#### Instructions to follow
A verbatim reproduction of the lines below, from the line containing "(** [IdScraper.contractDetails]: every" through the line containing "(contract_details : ContractDetails).", both ends included, is the whole required output.

#### Input data
(** * sigmaTrading: contract scraper, snapshot scraper and news trader

    A shallow embedding of the three scripts of the repository that talk to
    the brokerage API ([conid_scraper.py], [tws/snapshot.py], [news.py]),
    and the properties of their polling loops, of the order bracket and of
    the export step.

    Conventions.
    - Python [int] is [Z]; Python [float] is an IEEE binary64 value,
      represented by [spec_float] with precision 53 and [emax] 1024.
    - A Python [dict] used as a record is a Rocq record; a key that a
      callback adds later is an [option] field.  The dictionary
      [Snapshot.account] is a [gmap].
    - The API delivers callbacks on a background thread while the main
      thread sleeps inside its polling loop.  A run of a polling loop is
      therefore described by a schedule [nat -> list callback]: the
      callbacks handled during the k-th [time.sleep] of the loop.  One pass
      of the [for] loop over the records is taken to be atomic.
    - Loops that may spin for ever take a fuel argument counting the polls
      they are allowed; [None] is "still polling when the fuel ran out".
    - Calls to the logger are kept only where a property speaks of them. *)

From Stdlib Require Import ZArith List Bool Lia Ascii.
From Stdlib Require Import Floats.SpecFloat.
From Stdlib Require Import DecimalString DecimalPos DecimalZ.
From stdpp Require Import base option list strings gmap fin_maps.

Local Open Scope Z_scope.

(** ** Python values *)

Module Py.

(** Binary64 parameters. *)
Definition prec : Z := 53.
Definition emax : Z := 1024.

Definition float : Type := spec_float.

Definition nan : float := S754_nan.

(** [float(z)] for an integer literal of the source. *)
Definition of_Z (z : Z) : float := binary_normalize prec emax z 0 false.

(** [np.isnan] / [math.isnan]. *)
Definition isnan (x : float) : bool :=
  match x with S754_nan => true | _ => false end.

Definition is_zero (x : float) : bool :=
  match x with S754_zero _ => true | _ => false end.

Definition feqb : float -> float -> bool := SFeqb.
Definition fleb : float -> float -> bool := SFleb.
Definition fadd : float -> float -> float := SFadd prec emax.
Definition fsub : float -> float -> float := SFsub prec emax.
Definition fmul : float -> float -> float := SFmul prec emax.
Definition fabs : float -> float := SFabs.

(** Exceptions the modelled code can raise. *)
Inductive exn : Type :=
| TypeError
| KeyError (key : string)
| ZeroDivisionError
| ValueError.

Inductive result (A : Type) : Type :=
| Ok (a : A)
| Raise (e : exn).
Arguments Ok {A} a.
Arguments Raise {A} e.

Definition bind {A B} (r : result A) (k : A -> result B) : result B :=
  match r with
  | Ok a => k a
  | Raise e => Raise e
  end.

(** Python's [x / y] on floats: IEEE division, except that a zero
    divisor raises. *)
Definition truediv (x y : float) : result float :=
  if is_zero y then Raise ZeroDivisionError else Ok (SFdiv prec emax x y).

(** A value that is either an [int] or a [str] (order identifiers). *)
Inductive id_val : Type :=
| PyInt (z : Z)
| PyStr (s : string).

(** [str(z)] for an [int]. *)
Definition str_of_Z (z : Z) : string := NilZero.string_of_int (Z.to_int z).

(** [int(s)] for a decimal string, [None] when it would raise. *)
Definition Z_of_str (s : string) : option Z :=
  Z.of_int <$> NilZero.int_of_string s.

Definition str (v : id_val) : string :=
  match v with
  | PyInt z => str_of_Z z
  | PyStr s => s
  end.

(** [a == b]: an [int] never equals a [str]. *)
Definition eqb (a b : id_val) : bool :=
  match a, b with
  | PyInt x, PyInt y => Z.eqb x y
  | PyStr s, PyStr t => String.eqb s t
  | _, _ => false
  end.

(** The integer an identifier denotes, [int(v)]. *)
Definition int_of (v : id_val) : option Z :=
  match v with
  | PyInt z => Some z
  | PyStr s => Z_of_str s
  end.

(** A [float] argument that the API may leave out ([None]). *)
Inductive opt_float : Type :=
| PyNone
| PyFloat (x : float).

(** [v == float("nan")] for such a value. *)
Definition eq_float (v : opt_float) (y : float) : bool :=
  match v with
  | PyNone => false
  | PyFloat x => feqb x y
  end.

End Py.

Notation "x <-! r ; k" := (Py.bind r (fun x => k))
  (at level 100, r at next level, right associativity, only parsing).

(** ** Callback schedules *)

Module Sched.
Section Schedule.

Context {State Callback : Type}.
Variable handle : Callback -> State -> State.

(** The callbacks of one sleep, handled in order of arrival. *)
Definition deliver (cbs : list Callback) (s : State) : State :=
  fold_left (fun s cb => handle cb s) cbs s.

(** The schedule seen from the second sleep on. *)
Definition shift (sleep : nat -> list Callback) : nat -> list Callback :=
  fun k => sleep (S k).

(** The state at the k-th poll: after the first k sleeps. *)
Fixpoint state_at (sleep : nat -> list Callback) (s : State) (k : nat) : State :=
  match k with
  | O => s
  | S k' => deliver (sleep k') (state_at sleep s k')
  end.

End Schedule.
End Sched.

(** ** Waiting on a flag *)

Module Wait.
Section While.

Context {State Callback : Type}.
Variable handle : Callback -> State -> State.
Variable busy : State -> bool.

(** [while busy: time.sleep(dt)].  Every turn tests the flag and, when it
    is still set, sleeps; the result is the state that passed the test and
    the number of sleeps it took.  The fuel counts the tests. *)
Fixpoint wait_while (fuel : nat) (sleep : nat -> list Callback) (s : State)
    : option (State * nat) :=
  match fuel with
  | O => None
  | S fuel' =>
      if busy s then
        match wait_while fuel' (Sched.shift sleep)
                (Sched.deliver handle (sleep O) s) with
        | Some (r, n) => Some (r, S n)
        | None => None
        end
      else Some (s, O)
  end.

End While.
End Wait.

(** ** conid_scraper.py *)

Module IdScraper.

(** The fields of [ibapi]'s [Contract] that the scraper reads. *)
Record Contract : Type := mkContract {
  conId : Z;
  lastTradeDateOrContractMonth : string
}.

Record ContractDetails : Type := mkContractDetails {
  contract : Contract
}.

(** One element of [self.data], as [req_data] appends it; ["contr_month"]
    is only there once [contractDetails] has added it. *)
Record request : Type := mkRequest {
  id : Z;
  symbol : string;
  sectype : string;
  class : string;
  exchange : string;
  currency : string;
  expiry : string;
  side : string;
  strike : string;
  conid : Z;
  contr_month : option string
}.

Definition set_details (m : request) (c : Contract) : request :=
  {| id := id m; symbol := symbol m; sectype := sectype m; class := class m;
     exchange := exchange m; currency := currency m; expiry := expiry m;
     side := side m; strike := strike m;
     conid := conId c;
     contr_month := Some (lastTradeDateOrContractMonth c) |}.

(** [IdScraper.contractDetails]: every record with the request's id takes
    the contract id and the contract month of the answer. *)
Definition contractDetails (req_id : Z) (contract_details : ContractDetails)
    (data : list request) : list request :=
  map (fun m => if id m =? req_id
                then set_details m (contract contract_details)
                else m) data.

(** The callbacks that change [self.data]. *)
Inductive callback : Type :=
| ContractDetailsCb (req_id : Z) (contract_details : ContractDetails).

Definition handle (cb : callback) (data : list request) : list request :=
  match cb with
  | ContractDetailsCb req_id cd => contractDetails req_id cd data
  end.

(** One pass of the [for m in self.data] loop of [wait_for_finish],
    started with [have_all = True]. *)
Definition poll (data : list request) : bool :=
  fold_left (fun have_all m => if conid m =? 0 then false else have_all)
            data true.

(** [IdScraper.wait_for_finish].  Each turn of the [while] loop polls the
    records, sleeps (the callbacks of that sleep are handled) and leaves the
    loop when the poll found no record with [conid == 0].  The result is
    [self.data] on return and the number of polls made. *)
Fixpoint wait_for_finish (fuel : nat) (sleep : nat -> list callback)
    (data : list request) : option (list request * nat) :=
  match fuel with
  | O => None
  | S fuel' =>
      let have_all := poll data in
      let data' := Sched.deliver handle (sleep O) data in
      if have_all then Some (data', 1%nat)
      else
        match wait_for_finish fuel' (Sched.shift sleep) data' with
        | Some (d, n) => Some (d, S n)
        | None => None
        end
  end.

(** A record is complete when its sentinel field is filled. *)
Definition complete (m : request) : bool := negb (conid m =? 0).

(** An answer that carries a contract id. *)
Definition carries_conid (cb : callback) : Prop :=
  match cb with
  | ContractDetailsCb _ cd => conId (contract cd) <> 0
  end.

(** A run in which nothing ever arrives. *)
Definition silence : nat -> list callback := fun _ => [].

(** A record whose contract id has arrived, an answer for it that carries
    no contract id ([Contract()] has [conId = 0]), the record after that
    answer, and the run in which the answer arrives during the first
    sleep. *)
Definition filled_request : request :=
  {| id := 1; symbol := "CL"; sectype := "FOP"; class := "LO";
     exchange := "NYMEX"; currency := "USD"; expiry := "201903";
     side := "P"; strike := "40"; conid := 42;
     contr_month := Some "20190214" |}.

Definition blank_answer : callback :=
  ContractDetailsCb 1
    {| contract := {| conId := 0; lastTradeDateOrContractMonth := "" |} |}.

#### Task result
(** [IdScraper.contractDetails]: every record with the request's id takes
    the contract id and the contract month of the answer. *)
Definition contractDetails (req_id : Z) (contract_details : ContractDetails)
    (data : list request) : list request :=
  map (fun m => if id m =? req_id
                then set_details m (contract contract_details)
                else m) data.

(** The callbacks that change [self.data]. *)
Inductive callback : Type :=
| ContractDetailsCb (req_id : Z) (contract_details : ContractDetails).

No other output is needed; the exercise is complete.